Simulated Author's Rebuttal

1 responses · 0 unresolved

We thank the referee for the constructive feedback on the interpretability of our SGT results. The single major comment concerns the strength of the attribution in the abstract and Theorem 1 section. We address it point-by-point below.

read point-by-point responses
  1. Referee: [Abstract and Theorem 1 section] Abstract and the section presenting Theorem 1 plus the shuffled-text experiment: the interpretation that positive gamma-bar arises specifically from natural-language structure (rather than generic token-transition statistics) rests on the shuffled-text collapse. Shuffling destroys both higher-order semantics and local co-occurrence statistics simultaneously; without an intermediate control preserving n-gram or bigram distributions while disrupting only long-range order, the attribution to linguistic structure is not isolated. This affects the explanatory claim for why the 4.5x efficiency appears on natural text, even though the conditional guarantee of Theorem 1 itself remains intact.

    Authors: We agree that the shuffled-text experiment does not isolate higher-order linguistic structure from local token-transition statistics, as random shuffling disrupts both simultaneously. The current control only demonstrates that the positive gamma-bar (and thus the efficiency gain) depends on the original sequential token statistics rather than on fully randomized transitions. We will revise the abstract and the relevant section to state that the effect is a property of the preserved token co-occurrence structure in natural text (as shown by the collapse under shuffling), without claiming isolation of long-range semantics.
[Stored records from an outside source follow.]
Lemma sequence_Forall2 {A B} (f : A → result B) l ts :
  sequence (map f l) = Ok ts → Forall2 (λ x t, f x = Ok t) l ts.
Proof.
  revert ts. induction l as [|x l IH]; intros ts; cbn; intros Hs; inv_result; [done|].
  by constructor; auto.
Qed.

Lemma sep_join_cons t t' ts : sep_join (t :: t' :: ts) = t ++ str ", " ++ sep_join (t' :: ts).
Proof. cbn [sep_join mbind list_bind]. by rewrite <-app_assoc. Qed.

Lemma skip_ws_char c s : is_ws c = false → skip_ws (c :: s) = c :: s.
Proof. intros Hc. cbn. by rewrite Hc. Qed.

Lemma skip_ws_space s : skip_ws (32 :: s) = skip_ws s.
Proof. done. Qed.

Lemma starts_join t ts : starts t = true → starts (sep_join (t :: ts)) = true.
Proof. by destruct t. Qed.

Lemma scan_items_join vs ts : Forall2 scans vs ts → vs ≠ [] → ∀ fuel rest,
  (2 * length (sep_join ts) + 2 ≤ fuel)%nat →
  scan_items fuel (sep_join ts ++ 93 :: rest) = Ok (vs, rest).
Proof.
  induction 1 as [|v t vs ts (Hst & _ & Hsc) Hall IH]; [done|]. intros _ fuel rest Hf.
  destruct fuel as [|fuel]; [lia|]. destruct Hall as [|v' t' vs ts Hv' Hall].
  - cbn [sep_join mbind list_bind scan_items] in *. rewrite app_nil_r in *.
    rewrite Hsc by (done || lia). done.
  - rewrite sep_join_cons in *. rewrite !length_app in Hf. cbn [scan_items].
    change (str ", ") with [44; 32] in *. cbn [length] in Hf.
    rewrite <-!app_assoc, Hsc by (done || lia). cbn [mbind result_bind app].
    rewrite skip_ws_char by done. change (44 =? 93) with false. change (44 =? 44) with true.
    cbn iota. rewrite skip_ws_space, skip_ws_starts, IH; [done..|lia|].
    by apply starts_join, Hv'.
Qed.

(** The text of one item of an object. *)
Definition item (p : pystr * pystr) : pystr := quote (fst p) ++ str ": " ++ snd p.

Definition scans_item (p : pystr * jval) (q : pystr * pystr) : Prop :=
  fst p = fst q ∧ text_ok (fst p) = true ∧ scans (snd p) (snd q).

(** One round of the object loop. *)
Lemma scan_member fuel k v t tail :
  text_ok k = true → scans v t → stops tail = true → (2 * length t + 1 ≤ fuel)%nat →
  scan_members (S fuel) (item (k, t) ++ tail) =
  match skip_ws tail with
  | [] => Err JSONDecodeError
  | c :: r =>
      if c =? 125 then Ok ([(k, v)], r)
      else if c =? 44 then '(l, r) ← scan_members fuel (skip_ws r); Ok ((k, v) :: l, r)
      else Err JSONDecodeError
  end.
Proof.
  intros Hk (Hst & _ & Hsc) Htl Hf. unfold item, quote. cbn [fst snd app scan_members].
  change (34 =? 34) with true. change (str ": ") with [58; 32]. cbn [negb].
  rewrite <-app_assoc, scan_escape_body by done. cbn [mbind result_bind app].
  rewrite skip_ws_char by done. change (58 =? 58) with true. cbn [negb].
  rewrite skip_ws_space, skip_ws_starts, Hsc by done. done.
Qed.

Lemma scan_members_join ps qs : Forall2 scans_item ps qs → ps ≠ [] → ∀ fuel rest,
  (2 * length (sep_join (map item qs)) + 2 ≤ fuel)%nat →
  scan_members fuel (sep_join (map item qs) ++ 125 :: rest) = Ok (ps, rest).
Proof.
  induction 1 as [|[k v] [k' t] ps qs (Ek & Hk & Hsc) Hall IH]; [done|].
  cbn [fst snd] in *. subst k'. intros _ fuel rest Hf.
  destruct fuel as [|fuel]; [lia|]. cbn [map] in *.
  assert (length t ≤ length (item (k, t)))%nat by (unfold item; rewrite !length_app; cbn; lia).
  destruct Hall as [|p' [k' t'] ps qs Hp' Hall].
  - cbn [map sep_join mbind list_bind] in *. rewrite app_nil_r in *.
    rewrite (scan_member _ _ v) by (done || lia). done.
  - cbn [map] in *. rewrite sep_join_cons in *. rewrite !length_app in Hf.
    change (str ", ") with [44; 32] in *. cbn [length] in Hf.
    rewrite <-!app_assoc, (scan_member _ _ v) by (done || lia). cbn [app].
    rewrite skip_ws_char by done. change (44 =? 125) with false. change (44 =? 44) with true.
    cbn iota. rewrite skip_ws_space, skip_ws_starts, IH by (done || lia). done.
Qed.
This keeps Theorem 1 and all empirical results unchanged while removing the over-attribution. We will also add a brief note that n-gram-preserving controls would be a useful direction for future work. revision: yes

Circularity Check

0 steps flagged

No significant circularity in the derivation chain

full rationale

The paper measures the gradient coupling coefficient gamma-bar empirically (reported as 0.72) and states a theorem guaranteeing improvement on unsupervised tokens conditional on gamma-bar > 0. The claim that the effect stems from natural-language structure is backed by the shuffled-text control experiment. No quoted step reduces a claimed prediction or result to a fitted parameter by the paper's own equations, nor does any load-bearing premise rely on self-citation chains, imported uniqueness theorems, or ansatzes smuggled via prior work. The techniques are validated directly on the authors' own runs with explicit scope limitations, rendering the derivation self-contained.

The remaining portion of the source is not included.